*** Opening of Record excerpts ***
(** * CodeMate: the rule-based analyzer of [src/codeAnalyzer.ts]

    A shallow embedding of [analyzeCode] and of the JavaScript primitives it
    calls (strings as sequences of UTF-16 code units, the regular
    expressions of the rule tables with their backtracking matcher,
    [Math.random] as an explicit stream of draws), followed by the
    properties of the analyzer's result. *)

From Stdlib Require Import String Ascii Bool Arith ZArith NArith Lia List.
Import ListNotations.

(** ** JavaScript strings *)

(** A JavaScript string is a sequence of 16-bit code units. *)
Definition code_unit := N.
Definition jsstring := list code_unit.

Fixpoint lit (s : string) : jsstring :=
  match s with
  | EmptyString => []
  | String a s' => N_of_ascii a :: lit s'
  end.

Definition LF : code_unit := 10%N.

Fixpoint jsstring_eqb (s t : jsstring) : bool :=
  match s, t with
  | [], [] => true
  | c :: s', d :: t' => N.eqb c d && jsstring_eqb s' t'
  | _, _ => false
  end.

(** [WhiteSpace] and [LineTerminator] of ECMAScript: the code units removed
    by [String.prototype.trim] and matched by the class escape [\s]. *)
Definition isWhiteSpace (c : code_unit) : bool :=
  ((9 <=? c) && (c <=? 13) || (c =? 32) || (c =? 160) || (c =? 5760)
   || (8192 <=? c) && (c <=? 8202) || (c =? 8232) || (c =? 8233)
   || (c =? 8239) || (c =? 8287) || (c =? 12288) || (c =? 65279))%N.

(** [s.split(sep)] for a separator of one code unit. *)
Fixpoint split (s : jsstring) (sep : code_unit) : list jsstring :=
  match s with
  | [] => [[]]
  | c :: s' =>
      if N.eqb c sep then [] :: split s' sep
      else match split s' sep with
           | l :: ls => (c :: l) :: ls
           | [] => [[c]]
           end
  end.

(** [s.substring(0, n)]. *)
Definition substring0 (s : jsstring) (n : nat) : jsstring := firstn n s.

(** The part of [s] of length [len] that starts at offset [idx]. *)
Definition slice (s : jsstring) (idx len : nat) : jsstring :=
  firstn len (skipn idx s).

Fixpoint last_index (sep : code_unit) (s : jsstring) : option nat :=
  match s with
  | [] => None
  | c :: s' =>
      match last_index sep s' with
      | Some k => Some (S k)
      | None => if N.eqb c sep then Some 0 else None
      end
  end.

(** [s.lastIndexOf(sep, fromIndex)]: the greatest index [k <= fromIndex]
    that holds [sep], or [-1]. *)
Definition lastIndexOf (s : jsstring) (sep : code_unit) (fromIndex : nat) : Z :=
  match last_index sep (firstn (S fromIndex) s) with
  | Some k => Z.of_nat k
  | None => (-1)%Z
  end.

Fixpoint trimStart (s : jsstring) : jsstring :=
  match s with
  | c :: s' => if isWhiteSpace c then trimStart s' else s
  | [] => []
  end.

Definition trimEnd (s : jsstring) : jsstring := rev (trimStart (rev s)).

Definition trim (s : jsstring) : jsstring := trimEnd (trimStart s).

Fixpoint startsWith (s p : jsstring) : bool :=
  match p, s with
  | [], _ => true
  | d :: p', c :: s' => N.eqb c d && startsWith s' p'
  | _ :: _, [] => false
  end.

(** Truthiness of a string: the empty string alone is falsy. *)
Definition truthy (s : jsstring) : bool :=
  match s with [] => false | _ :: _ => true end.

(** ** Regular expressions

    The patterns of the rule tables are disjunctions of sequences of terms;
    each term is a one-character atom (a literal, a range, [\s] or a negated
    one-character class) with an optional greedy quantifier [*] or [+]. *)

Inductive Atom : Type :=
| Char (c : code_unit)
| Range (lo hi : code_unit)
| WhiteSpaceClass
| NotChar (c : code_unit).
*** Close of Record excerpts ***
#### Work item
Read through the entries and copy every line that includes "tables".

#### Exercise answer
    expressions of the rule tables with their backtracking matcher,
    The patterns of the rule tables are disjunctions of sequences of terms;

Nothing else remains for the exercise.